[WHAT YOU ARE ASKED TO DO]:
Write the entries out exactly, with the final line being the one containing "rewrite (emulation_at_spec sps".

Data records
Lemma rbsp_loop_spec sps fuel : forall i buf, 0 <= i -> zlen sps - i <= Z.of_nat fuel ->
  rbsp_loop fuel sps i buf = Ok (buf ++ unescape (skipn (Z.to_nat i) sps)).
Proof.
  induction fuel as [|fuel IH]; intros i buf Hi Hf; cbn [rbsp_loop]; destruct (Z.ltb_spec i (zlen sps)) as [L|L]; try lia;
    try (rewrite skipn_all2 by (unfold zlen in *; lia); now rewrite app_nil_r).
  destruct (skipn (Z.to_nat i) sps) as [|a t] eqn:E.
  { apply (f_equal (@length Z)) in E. rewrite length_skipn in E. cbn in E. unfold zlen in L. lia. }
  rewrite (emulation_at_spec sps i _ Hi E). cbn [bind].
  destruct (suffix_cons sps i a t Hi E) as (_ & _ & S1 & E1).
  assert (Step : rbsp_loop fuel sps (i + 1) (buf ++ slice sps i 1) = Ok (buf ++ a :: unescape t)).
  { rewrite S1, IH, E1, <- app_assoc by lia. reflexivity. }
  destruct t as [|b [|c l]]; [exact Step|exact Step|]. rewrite unescape_cons3. destruct (_ && _ && _) eqn:Q; [|exact Step].
  destruct (suffix_cons sps (i + 1) b _ ltac:(lia) E1) as (_ & _ & _ & E2). rewrite <- Z.add_assoc in E2.
  destruct (suffix_cons sps (i + 2) c _ ltac:(lia) E2) as (_ & _ & _ & E3). rewrite <- Z.add_assoc in E3.
  unfold slice. rewrite E. change (firstn (Z.to_nat 2) (a :: b :: c :: l)) with [a; b].
  rewrite IH by lia. change (2 + 1) with 3 in E3. rewrite E3, <- app_assoc. cbn [app].
  rewrite !andb_true_iff, !Z.eqb_eq in Q. destruct Q as [[-> ->] _]. reflexivity.
Qed.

[RESPONSE TO THE TASK]:
Lemma rbsp_loop_spec sps fuel : forall i buf, 0 <= i -> zlen sps - i <= Z.of_nat fuel ->
  rbsp_loop fuel sps i buf = Ok (buf ++ unescape (skipn (Z.to_nat i) sps)).
Proof.
  induction fuel as [|fuel IH]; intros i buf Hi Hf; cbn [rbsp_loop]; destruct (Z.ltb_spec i (zlen sps)) as [L|L]; try lia;
    try (rewrite skipn_all2 by (unfold zlen in *; lia); now rewrite app_nil_r).
  destruct (skipn (Z.to_nat i) sps) as [|a t] eqn:E.
  { apply (f_equal (@length Z)) in E. rewrite length_skipn in E. cbn in E. unfold zlen in L. lia. }
  rewrite (emulation_at_spec sps i _ Hi E). cbn [bind].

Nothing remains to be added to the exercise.